Analysis of the contribution of changes in mRNA stability to the changes in steady-state levels of cyclin mRNA in the mammalian cell cycle.

Cyclins are the essential regulatory subunits of cyclin-dependent protein kinases. They accumulate and disappear periodically at specific phases of the cell cycle. Here we investigated whether variations in cyclin mRNA levels in exponentially growing cells can be attributed to changes in mRNA stability. Mouse EL4 lymphoma cells and 3T3 fibroblasts were synchronized by elutriation or cell sorting. Steady-state levels and degradation of cyclin mRNAs and some other cell cycle related mRNAs were measured at early G1, late G1, S and G2/M phases. In both cell lines mRNAs of cyclins C, D1 and D3 remained unchanged throughout the cell cycle. In contrast, cyclin A2 and B1 mRNAs accumulated 3.1- and 5.7-fold between early G1 and G2/M phase, whereas cyclin E1 mRNA decreased 1.7-fold.

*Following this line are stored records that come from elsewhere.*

Definition preprocess_input (self : t) (sensor_data : gmap string pyval)
  : except (list (list pyval)) :=
  encoder ← attribute (label_encoder self) "transform";
  type_ ← Py.getitem sensor_data "Type";
  type_encoded ← LabelEncoder.transform encoder type_;
  let air_temp := air_temp_of sensor_data in
  let process_temp := process_temp_of sensor_data in
  let speed := speed_of sensor_data in
  let torque := torque_of sensor_data in
  let tool_wear := tool_wear_of sensor_data in
  temp_diff ← Py.sub process_temp air_temp;
  product ← Py.mul torque speed;
  power ← Py.div1000 product;
  select_columns
    (features_dict air_temp process_temp speed torque tool_wear
                   type_encoded temp_diff power)
    (feature_columns self).

(** The loop that copies [data] into [clean_sensor_data] converts numpy
    scalars to Python numbers; both are the same [pyval], so the copy has
    the keys and values of [data]. *)
Definition clean_sensor_data (data : gmap string pyval) : gmap string pyval :=
  data.

(** The body of the [for data in sensor_data] loop. *)
Definition predict_one (self : t) (data : gmap string pyval) : except result :=
  features ← preprocess_input self data;
  clf ← attribute (model self) "predict";
  prediction ← Model.predict clf features;
  probability ← Model.predict_proba clf features;
  let failure_prob := snd probability in
  let health_status := _get_health_status failure_prob in
  mret {| machine_id := default (PStr "Unknown") (data !! "machine_id");
          prediction := prediction;
          failure_probability := Num.round failure_prob 4;
          normal_probability := Num.round (fst probability) 4;
          health_status := health_status;
          sensor_data := clean_sensor_data data;
          alert := Num.leb config.FAILURE_THRESHOLD failure_prob |}.

Definition predict (self : t) (sensor_data : one_or_many (gmap string pyval))
  : except (one_or_many result) :=
  if negb (model_loaded self)
  then inl (RuntimeError "Model not loaded. Call load_model() first.")
  else
    let sensor_data :=
      match sensor_data with
      | One d => [d]
      | Many l => l
      end in
    predictions ← except_map (predict_one self) sensor_data;
    if (1 <? length predictions)%nat then inr (Many predictions)
    else match predictions with
         | r :: _ => inr (One r)
         | [] => inl (IndexError "list index out of range")
         end.

End ModelInference.

(** ** monitoring_service.py *)

Module MonitoringService.

Record t : Type := {
  simulator : DataSimulator.t;
  model_inference : ModelInference.t
}.

(** Feed what [generate_data] returned (or raised) to [predict]. *)
Definition predict_generated (self : t) (machine_id : option string)
  : Sim (except (one_or_many ModelInference.result) * t) :=
  '(sensor_data, simulator') ← DataSimulator.generate_data (simulator self) machine_id;
  let self' := {| simulator := simulator';
                  model_inference := model_inference self |} in
  mret (match sensor_data with
        | inl e => inl e
        | inr d => ModelInference.predict (model_inference self) d
        end, self').

Definition get_real_time_predictions (self : t)
  : Sim (except (one_or_many ModelInference.result) * t) :=
  predict_generated self None.

Definition get_machine_prediction (self : t) (machine_id : string)
  : Sim (except (one_or_many ModelInference.result) * t) :=
  predict_generated self (Some machine_id).

Definition perform_maintenance (self : t) (machine_id : string) : Sim (bool * t) :=
  '(ok, simulator') ← DataSimulator.perform_maintenance (simulator self) machine_id;
  mret (ok, {| simulator := simulator';
               model_inference := model_inference self |}).

End MonitoringService.

(** ** Driving one machine, and what a reading must satisfy *)

(** A value lies in a sensor's configured range. *)
Definition in_range (v : pyval) (range : Q * Q) : bool :=
  match v with
  | PInt z => Num.leb (fst range) (inject_Z z) && Num.leb (inject_Z z) (snd range)
  | PFloat q => Num.leb (fst range) q && Num.leb q (snd range)
  | _ => false
  end.

Definition field_in_range (reading : gmap string pyval) (key : string)
    (range : Q * Q) : bool :=
  match reading !! key with
  | Some v => in_range v range
  | None => false
  end.

(** All five sensor values of a reading are within [config.SENSOR_RANGES]. *)
Definition reading_in_range (reading : gmap string pyval) : bool :=
  field_in_range reading "Air temperature [K]" config.SENSOR_RANGES.air_temperature
  && field_in_range reading "Process temperature [K]" config.SENSOR_RANGES.process_temperature
  && field_in_range reading "Rotational speed [rpm]" config.SENSOR_RANGES.rotational_speed
  && field_in_range reading "Torque [Nm]" config.SENSOR_RANGES.torque
  && field_in_range reading "Tool wear [min]" config.SENSOR_RANGES.tool_wear.

(** The two calls a client can make on a machine. *)
Inductive op : Type :=
| OpGenerate
| OpMaintain.

(** One call: the machine before, what was returned, the machine after. *)
Record step : Type := {
  step_op : op;
  before : MachineSimulator.t;
  returned : option (gmap string pyval);
  after : MachineSimulator.t
}.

Mouse cyclin A2 and B1 genes, by alternative polyadenylation, gave rise to more than one transcript. In both cases, the longer transcripts were the minor species but accumulated more strongly in G2/M phase. All mRNAs were rather stable with half-lives of 1.5-2 h for cyclin E1 mRNA and 3-4 h for the others. Changes in mRNA stability accounted for the accumulation in G2/M phase of the short cyclin A2 and B1 mRNAs, but contributed only partially to changes in levels of the other mRNAs.